Exercise prompt:
All the records below must be returned exactly as they stand.

Saved entries:
__________________________________________________

(** Trees only depend on the memory of their tables. *)
Lemma tables_ext h m m' : forall t,
  (forall q, q ∈ tables h m t -> forall x, q <= x < q + PGSIZE -> m' x = m x) ->
  tables h m' t = tables h m t /\ leafy h m' t = leafy h m t /\ (bounded h m t -> bounded h m' t).
Proof.
  induction h as [|h IH]; intros t H;
    (assert (E : forall i, px_ok i -> pte_at m' t i = pte_at m t i)
      by (intros i Hi; apply pte_at_page; [done|]; apply H; by left)).
  - split; [done|]. split.
    + cbn [leafy]. apply existsb_same. intros i Hi%idx_ok. by rewrite E.
    + intros Hb i Hi. rewrite E by done. by apply Hb.
  - assert (Hsub : forall i, px_ok i -> is_ptr (pte_at m t i) = true ->
              tables h m' (PTE2PA (pte_at m t i)) = tables h m (PTE2PA (pte_at m t i)) /\
              leafy h m' (PTE2PA (pte_at m t i)) = leafy h m (PTE2PA (pte_at m t i)) /\
              (bounded h m (PTE2PA (pte_at m t i)) -> bounded h m' (PTE2PA (pte_at m t i)))).
    { intros i Hi Hp. apply IH. intros q Hq. apply H. cbn [tables]. right. apply list_elem_of_bind.
      exists i. rewrite Hp. split; [done|by apply idx_ok]. }
    split; [|split].
    + cbn [tables]. f_equal. apply bind_same. intros i Hi%idx_ok. rewrite E by done.
      destruct (is_ptr (pte_at m t i)) eqn:Ep; [|done]. by apply Hsub.
    + cbn [leafy]. apply existsb_same. intros i Hi%idx_ok. rewrite E by done.
      destruct (is_ptr (pte_at m t i)) eqn:Ep; [|done]. cbn [andb]. f_equal. by apply Hsub.
    + intros Hb i Hi. rewrite E by done. intros Hp. apply Hsub; [done|done|]. by apply Hb.
Qed.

__________________________________________________

The completed task:
(** Trees only depend on the memory of their tables. *)
Lemma tables_ext h m m' : forall t,
  (forall q, q ∈ tables h m t -> forall x, q <= x < q + PGSIZE -> m' x = m x) ->
  tables h m' t = tables h m t /\ leafy h m' t = leafy h m t /\ (bounded h m t -> bounded h m' t).
Proof.
  induction h as [|h IH]; intros t H;
    (assert (E : forall i, px_ok i -> pte_at m' t i = pte_at m t i)
      by (intros i Hi; apply pte_at_page; [done|]; apply H; by left)).
  - split; [done|]. split.
    + cbn [leafy]. apply existsb_same. intros i Hi%idx_ok. by rewrite E.
    + intros Hb i Hi. rewrite E by done. by apply Hb.
  - assert (Hsub : forall i, px_ok i -> is_ptr (pte_at m t i) = true ->
              tables h m' (PTE2PA (pte_at m t i)) = tables h m (PTE2PA (pte_at m t i)) /\
              leafy h m' (PTE2PA (pte_at m t i)) = leafy h m (PTE2PA (pte_at m t i)) /\
              (bounded h m (PTE2PA (pte_at m t i)) -> bounded h m' (PTE2PA (pte_at m t i)))).
    { intros i Hi Hp. apply IH. intros q Hq. apply H. cbn [tables]. right. apply list_elem_of_bind.
      exists i. rewrite Hp. split; [done|by apply idx_ok]. }
    split; [|split].
    + cbn [tables]. f_equal. apply bind_same. intros i Hi%idx_ok. rewrite E by done.
      destruct (is_ptr (pte_at m t i)) eqn:Ep; [|done]. by apply Hsub.
    + cbn [leafy]. apply existsb_same. intros i Hi%idx_ok. rewrite E by done.
      destruct (is_ptr (pte_at m t i)) eqn:Ep; [|done]. cbn [andb]. f_equal. by apply Hsub.
    + intros Hb i Hi. rewrite E by done. intros Hp. apply Hsub; [done|done|]. by apply Hb.
Qed.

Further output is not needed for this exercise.